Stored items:
(* ===== verification/FileDownload.v ===== *)
(** * Downloads

    What the handlers for downloads answer, however the files on the disk are changed
    behind the service: the ranges of a download are those of a string with the declared
    size and SHA-256, so a client that reads a file to its end has the declared bytes, as
    long as SHA-256 tells apart the strings whose digests were computed for it. *)
From Stdlib Require Import ZArith Lia String.
From stdpp Require Import base list numbers gmap sorting.
From S2P Require Import Prelude ByteStrings FileTypes FileApplicationService FileWorld LocalFilesystemStorage LocalStorageReads FileRepository FileRepositoryAdapter FileTables FileMoves FileOperations FileRules FileFinalizeRules FileService.

Local Open Scope Z_scope.

(** The file a download is about, as the tables have it. *)
Definition download_row (d : Db) (q : GetDownloadInfoQuery) (info : DownloadInfoView) : Prop :=
  ∃ f, files d !! download_file q = Some f ∧ fr_owner f = download_actor q ∧ fr_status f = 3 ∧
       info_size info = fr_size f ∧ info_checksum info = fr_expected f ∧ is_u64 (fr_size f).

(** The numbers of a query. *)
Definition read_typed (q : ReadFileRangeQuery) : Prop := is_u64 (read_offset q) ∧ is_u64 (read_length q).

Section Download.
Context (moment : nat → Moment Db) `{Laws : Sha256Laws}.
Context (weight : list Z → list Z) (add_day : list Z → list Z).
Context (repository pool begin_snapshot : bool).
Context (root_ pid : list Z).

#[local] Instance the_repository : FileRepositoryPort (World Db) :=
  tables_repository moment weight add_day repository pool begin_snapshot.
#[local] Instance the_storage : FileStoragePort (World Db) := disk_storage moment root_ pid.

Section Rules.
Context (known : Shared Db → list Z → Prop) (J : Shared Db → Prop).
Local Abbreviation knowing := (knowing known J).
Hypothesis Hknow : knowledge moment known J.
Hypothesis Hdb : ∀ s, J s → db_ok weight (tables s).

Lemma download_file_rule K q : triple (knowing K) (λ w, DownloadFile w q)
  (λ r s, knowing K s ∧ match r with
                       | inl (file, info) => download_row (tables s) q info
                       | inr (status, _) => status ≠ kSucceeded
                       end).
Proof.
  intros w Hw. unfold DownloadFile.
  destruct (download_rule moment weight repository (knowing K) (know_others _ _ _ Hknow K) ltac:(intros s [[_ Hs] _]; by apply Hdb) q w Hw) as [H1 Ha].
  change (repo_GetDownloadFile w q) with (GetDownloadFile moment repository q w).
  destruct (GetDownloadFile _ _ q w) as [w1 r]. cbn [fst snd] in *. split; [exact H1|].
  unfold download_answer in Ha. destruct (found r) as [file|]; [|done]. destruct Ha as (f & Hf & Ho & ->).
  destruct (_ || _); [done|]. case_bool_decide as Hs; cbn [negb]; [|done].
  destruct (BuildDownloadInfo (file_row_view f)) as [info|] eqn:Hi; [|done].
  unfold BuildDownloadInfo in Hi. destruct (_ || _); [done|]. injection Hi as <-.
  destruct (ok_file _ _ (Hdb _ (proj2 (proj1 H1))) _ _ Hf) as [_ Hfo].
  assert (H3 : fr_status f = 3).
  { change (file_state (fr_status f) = kAvailable) in Hs. pose proof (fo_status _ _ Hfo).
    assert (fr_status f = 1 ∨ fr_status f = 2 ∨ fr_status f = 3 ∨ fr_status f = 4 ∨ fr_status f = 5) as Hc by lia.
    by destruct Hc as [E|[E|[E|[E|E]]]]; rewrite E in Hs. }
  pose proof (fo_verified _ _ Hfo) as Hv. rewrite H3 in Hv. exists f. split_and!; try done.
  - change (ifnull (fr_verified f) = fr_expected f). by rewrite Hv.
  - apply Hfo.
Qed.

Lemma download_info_rule K svc q : learns known J K (λ w, GetDownloadInfo svc w q) (λ _ _, True).
Proof.
  intros w Hw. unfold GetDownloadInfo. destruct (_ || _); [by exists K|]. destruct (_ || _); [by exists K|].
  destruct (download_file_rule K q w Hw) as [H1 Hrow].
  destruct (DownloadFile w q) as [w1 [[file info]|[st text]]]; [|by exists K]. cbn [fst snd] in *.
  destruct Hrow as (f & _ & _ & _ & Hsz & _ & Tsz). set (r := MkVerify _ _ _).
  destruct (learns_verify moment root_ known J Hknow K r ltac:(cbn; congruence) w1 H1) as (K' & Hsub & H2 & _).
  change (storage_VerifyObject w1 r) with (VerifyObject moment root_ r w1).
  destruct (VerifyObject _ _ r w1) as [w2 res]. cbn [fst snd] in H2. exists K'. by split_and!.
Qed.

(** A successful answer: a range of a string with the size and the checksum that some row
    of the file says. *)
Definition range_answer (q : ReadFileRangeQuery) (K : list (list Z)) (r : ReadFileRangeResult) : Prop :=
  rr_status r = kSucceeded →
  ∃ s info, J s ∧ rr_info r = Some info ∧
    download_row (tables s) (MkDownload (read_actor q) (read_file q)) info ∧
    rr_offset r = read_offset q ∧ rr_next r = read_offset q + bsize (rr_data r) ∧ 0 < bsize (rr_data r) ∧
    rr_next r ≤ info_size info ∧ (rr_eof r = true ↔ rr_next r = info_size info) ∧
    ∃ whole, bsize whole = info_size info ∧ whole ∈ K ∧ Sha256Hex true whole = info_checksum info ∧
      (tells_apart K → rr_data r = slice (Z.to_nat (read_offset q)) (Z.to_nat (rr_next r)) whole).

Lemma range_answer_failed q K status text : status ≠ kSucceeded → range_answer q K (FileApplicationService.RangeFailure status text).
Proof. intros Hne Heq. by destruct Hne. Qed.

Lemma read_range_rule K svc evp q : read_typed q →
  learns known J K (λ w, ReadFileRange svc evp w q) (range_answer q).
Proof.
  intros [To Tl] w Hw. unfold ReadFileRange. cbv zeta.
  repeat (match goal with |- context [if ?b then (w, _) else _] =>
            destruct b; [exists K; split_and!; [done|exact Hw|by apply range_answer_failed]|] end).
  destruct (download_file_rule K (MkDownload (read_actor q) (read_file q)) w Hw) as [H1 Hrow].
  destruct (DownloadFile w _) as [w1 [[file info]|[st text]]]; cbn [fst snd] in *;
    [|exists K; split_and!; [done|exact H1|by apply range_answer_failed]].
  destruct (_ && _); [exists K; split_and!; [done|exact H1|by apply range_answer_failed]|].
  destruct (Z.leb_spec (info_size info) (read_offset q));
    [exists K; split_and!; [done|exact H1|by apply range_answer_failed]|].
  pose proof Hrow as (f & _ & _ & _ & Hsz & _ & Tsz). rewrite <- Hsz in Tsz.
  rewrite (u64_small (info_size info - _)) by (unfold is_u64 in *; lia).
  set (r := MkObjectRange _ _ _ _ _).
  assert (Hr : range_typed r) by (unfold range_typed, is_u64 in *; cbn; lia).
  destruct (learns_read_range moment root_ known J Hknow K r Hr w1 H1) as (K' & Hsub & H2 & Hok).
  change (storage_ReadObjectRange w1 r) with (ReadObjectRange moment root_ r w1).
  destruct (ReadObjectRange _ _ r w1) as [w2 res]. cbn [fst snd] in *. exists K'. split; [exact Hsub|].
  split; [exact H2|].
  unfold range_ok in Hok.
  destruct (ob_status res); try (by apply range_answer_failed).
  destruct (_ || _) eqn:Hg; [by apply range_answer_failed|].
  destruct (Hok eq_refl) as (_ & Hpos & Hlen & _ & _ & whole & H3 & Hof & H4 & H5). cbn [or_length or_size or_offset or_sha256 r] in *.
  intros _. exists (shared w1), info. cbn [rr_info rr_offset rr_next rr_data rr_eof].
  set (wanted := Z.min (Z.min (read_length q) (info_size info - read_offset q)) (info_size info - read_offset q)) in *.
  assert (Hnext : u64 (read_offset q + bsize (ob_data res)) = read_offset q + bsize (ob_data res))
    by (apply u64_small; unfold is_u64 in *; lia).
  rewrite Hnext in *. split_and!; try done; [apply H1|lia|lia| |].
  - reflect_guards. match goal with He : Bool.eqb _ _ = true |- _ => apply eqb_prop in He; rewrite He end.
    by rewrite Z.eqb_eq.
  - exists whole. split_and!; [done|done|done|]. by rewrite Hlen.
Qed.

End Rules.

(** ** A whole download *)

(** A client that reads a file from [offset] on, [length] bytes at a time, until the
    answer says that it was the last range; [fuel] bounds the number of requests.  [None]
    when a request fails. *)
Fixpoint Download (svc : Service) (actor file length : Z) (validator : list Z) (evp : nat → bool) (fuel : nat)
    (offset : Z) (acc : list Z) (w : World Db) : World Db * option (list Z) :=
  match fuel with
  | O => (w, None)
  | S fuel =>
      let '(w, r) := ReadFileRange svc (evp fuel) w (MkRead actor file offset length validator) in
      if is_status (rr_status r) kSucceeded then
        if rr_eof r then (w, Some (acc ++ rr_data r))
        else Download svc actor file length validator evp fuel (rr_next r) (acc ++ rr_data r) w
      else (w, None)
  end.

(** The rows of files stay, with the size and the checksum that were declared. *)
Definition files_kept (s s' : Shared Db) : Prop := ∀ id f, files (tables s) !! id = Some f →
  ∃ f', files (tables s') !! id = Some f' ∧ fr_size f' = fr_size f ∧ fr_expected f' = fr_expected f.

(** The digest of the string was computed. *)
Definition seen (s : Shared Db) (x : list Z) : Prop := x ∈ digested s.

(** What the others may do: anything to the disk, and to the tables and the cache what
    keeps them well-formed. *)
Definition keep_rows : Prop := ∀ n s, entries_ok seen s → db_ok weight (tables s) →
  entries_ok seen (others (moment n) s) ∧ db_ok weight (tables (others (moment n) s)) ∧
  digested s ⊆ digested (others (moment n) s) ∧ files_kept s (others (moment n) s).

Definition downloading (s0 s : Shared Db) : Prop := db_ok weight (tables s) ∧ files_kept s0 s.

Lemma seen_knowledge s0 : keep_rows → knowledge moment seen (downloading s0).
Proof.
  intros Hk. split; try done.
  - intros s x. apply elem_of_cons. by left.
  - intros s x y Hy. apply elem_of_cons. by right.
  - intros K n s [(He & Hd & Hf) HK]. destruct (Hk n s He Hd) as (He' & Hd' & Hl & Hf'). split; [split; [done|split; [done|]]|].
    + intros id f (f1 & H1 & E1 & E2)%Hf. destruct (Hf' _ _ H1) as (f2 & H2 & E3 & E4). exists f2. split_and!; congruence.
    + eapply list.Forall_impl; [exact HK|]. intros x. apply Hl.
Qed.

(** The bytes read so far. *)
Definition read_so_far (f : FileRow) (K : list (list Z)) (offset : Z) (acc : list Z) : Prop :=
  offset = 0 ∧ acc = [] ∨
  ∃ whole, bsize whole = fr_size f ∧ whole ∈ K ∧ Sha256Hex true whole = fr_expected f ∧
    (tells_apart K → acc = slice 0 (Z.to_nat offset) whole).

Lemma read_more f K offset acc whole data n : 0 ≤ offset ≤ n → read_so_far f K offset acc →
  whole ∈ K → Sha256Hex true whole = fr_expected f →
  (tells_apart K → data = slice (Z.to_nat offset) (Z.to_nat n) whole) →
  tells_apart K → acc ++ data = slice 0 (Z.to_nat n) whole.
Proof.
  intros Hn Hacc Hs Hx Hd Hap. rewrite (Hd Hap). destruct Hacc as [[-> ->]|(whole' & H1 & Ho & H2 & E)]; [done|].
  rewrite (E Hap), (tells_apart_hex K whole' whole Hap Ho Hs) by congruence. apply slice_join. lia.
Qed.

Lemma read_so_far_mono f K K' offset acc : K ⊆ K' → read_so_far f K offset acc → read_so_far f K' offset acc.
Proof.
  intros Hsub [?|(whole & H1 & H2 & H3 & H4)]; [by left|right]. exists whole. split_and!; [done|by apply Hsub|done|].
  intros Hap. by apply H4, (tells_apart_sub K K').
Qed.

(** What a whole download returns, with the strings that were digested for it. *)
Definition downloaded (f : FileRow) (K : list (list Z)) (r : option (list Z)) : Prop :=
  ∀ bytes, r = Some bytes → tells_apart K → bsize bytes = fr_size f ∧ Sha256Hex true bytes = fr_expected f.

Lemma download_loop svc actor file length validator evp s0 f : keep_rows → is_u64 length →
  files (tables s0) !! file = Some f → ∀ fuel K offset acc, is_u64 offset → read_so_far f K offset acc →
  learns seen (downloading s0) K (Download svc actor file length validator evp fuel offset acc) (downloaded f).
Proof.
  intros Hk Tl Hf. induction fuel as [|fuel IH]; intros K offset acc To Hacc w Hw; [by exists K|]. cbn [Download].
  set (q := MkRead _ _ _ _ _).
  destruct (read_range_rule seen (downloading s0) (seen_knowledge s0 Hk) ltac:(by intros s [? _])
    K svc (evp fuel) q ltac:(done) w Hw) as (K1 & Hsub & H1 & Ha).
  destruct (ReadFileRange _ _ w q) as [w1 r]. cbn [fst snd] in *.
  destruct (is_status _ _) eqn:Hs; [|by exists K1]. apply bool_decide_eq_true in Hs.
  destruct (Ha Hs) as (s & info & (_ & Hkept) & _ & (f' & Hf' & _ & _ & E1 & E2 & Tsz) & _ & Hnext & Hpos & Hle & Heof &
    whole & H2 & Hof & H3 & H4).
  cbn [q download_file read_file read_offset] in *.
  destruct (Hkept _ _ Hf) as (f'' & Hf'' & E3 & E4). rewrite Hf' in Hf''. injection Hf'' as <-. rewrite E3 in *.
  apply (read_so_far_mono f K K1) in Hacc; [|done].
  pose proof (read_more f K1 offset acc whole (rr_data r) (rr_next r) ltac:(unfold is_u64 in *; lia) Hacc Hof
    ltac:(congruence) H4) as Hmore.
  destruct (rr_eof r).
  - exists K1. split_and!; [done|done|]. intros bytes [= <-] Hap. rewrite (Hmore Hap).
    destruct Heof as [Heof _]. rewrite (Heof eq_refl), <- H2.
    rewrite slice_all by (unfold bsize; lia). split; congruence.
  - destruct (IH K1 (rr_next r) (acc ++ rr_data r)) with (w := w1) as (K2 & Hsub2 & Hr); [| |done|].
    + unfold is_u64 in *. lia.
    + right. exists whole. split_and!; [congruence|done|congruence|done].
    + exists K2. split; [set_solver|done].
Qed.

(** C21: However the files below the root are replaced, overwritten or mixed up in the
    meantime, a client that reads a file range by range until the last one has bytes of the
    declared size and with the declared SHA-256, though the service verifies blocks and
    not the whole file at every request; and bytes the owner had in mind with the declared
    checksum are these bytes, or the two collide.  SHA-256 is assumed to tell apart the
    strings it was computed of to verify files and to compare ranges with them, up to the
    end of the download; of the contents of the disk nothing is assumed. *)
Theorem download_declared svc actor file length validator evp fuel w f w' bytes :
  keep_rows → is_u64 length →
  entries_ok seen (shared w) → db_ok weight (tables (shared w)) →
  files (tables (shared w)) !! file = Some f →
  Download svc actor file length validator evp fuel 0 [] w = (w', Some bytes) →
  tells_apart (digested (shared w')) →
  bsize bytes = fr_size f ∧ Sha256Hex true bytes = fr_expected f ∧
  ∀ content, Sha256Hex true content = fr_expected f → bytes = content ∨ collide bytes content.
Proof.
  intros Hk Tl He Hd Hf Hb Hap.
  destruct (download_loop svc actor file length validator evp (shared w) f Hk Tl Hf fuel [] 0 []) with (w := w)
    as (K & _ & [_ HK] & Hr); [done|by left| |].
  { split; [|done]. split; [done|]. split; [done|]. intros id f0 Hf0. by exists f0. }
  rewrite Hb in HK, Hr. cbn [fst snd] in HK, Hr.
  destruct (Hr bytes eq_refl) as [Hs Hx].
  { apply (tells_apart_sub _ _ (proj1 (list.Forall_forall _ _) HK)), Hap. }
  split_and!; [done..|]. intros content Hc. apply Sha256Hex_eq. congruence.
Qed.

End Download.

◆ WHAT YOU WILL DO ◆
Once you find the line with "- intros s x. apply elem_of_cons. by left." in the entries above, output it and each line after it up to and including the line with "(** What a whole", and nothing else.

◆ RESPONSE ◆
  - intros s x. apply elem_of_cons. by left.
  - intros s x y Hy. apply elem_of_cons. by right.
  - intros K n s [(He & Hd & Hf) HK]. destruct (Hk n s He Hd) as (He' & Hd' & Hl & Hf'). split; [split; [done|split; [done|]]|].
    + intros id f (f1 & H1 & E1 & E2)%Hf. destruct (Hf' _ _ H1) as (f2 & H2 & E3 & E4). exists f2. split_and!; congruence.
    + eapply list.Forall_impl; [exact HK|]. intros x. apply Hl.
Qed.

(** The bytes read so far. *)
Definition read_so_far (f : FileRow) (K : list (list Z)) (offset : Z) (acc : list Z) : Prop :=
  offset = 0 ∧ acc = [] ∨
  ∃ whole, bsize whole = fr_size f ∧ whole ∈ K ∧ Sha256Hex true whole = fr_expected f ∧
    (tells_apart K → acc = slice 0 (Z.to_nat offset) whole).

Lemma read_more f K offset acc whole data n : 0 ≤ offset ≤ n → read_so_far f K offset acc →
  whole ∈ K → Sha256Hex true whole = fr_expected f →
  (tells_apart K → data = slice (Z.to_nat offset) (Z.to_nat n) whole) →
  tells_apart K → acc ++ data = slice 0 (Z.to_nat n) whole.
Proof.
  intros Hn Hacc Hs Hx Hd Hap. rewrite (Hd Hap). destruct Hacc as [[-> ->]|(whole' & H1 & Ho & H2 & E)]; [done|].
  rewrite (E Hap), (tells_apart_hex K whole' whole Hap Ho Hs) by congruence. apply slice_join. lia.
Qed.

Lemma read_so_far_mono f K K' offset acc : K ⊆ K' → read_so_far f K offset acc → read_so_far f K' offset acc.
Proof.
  intros Hsub [?|(whole & H1 & H2 & H3 & H4)]; [by left|right]. exists whole. split_and!; [done|by apply Hsub|done|].
  intros Hap. by apply H4, (tells_apart_sub K K').
Qed.

(** What a whole download returns, with the strings that were digested for it. *)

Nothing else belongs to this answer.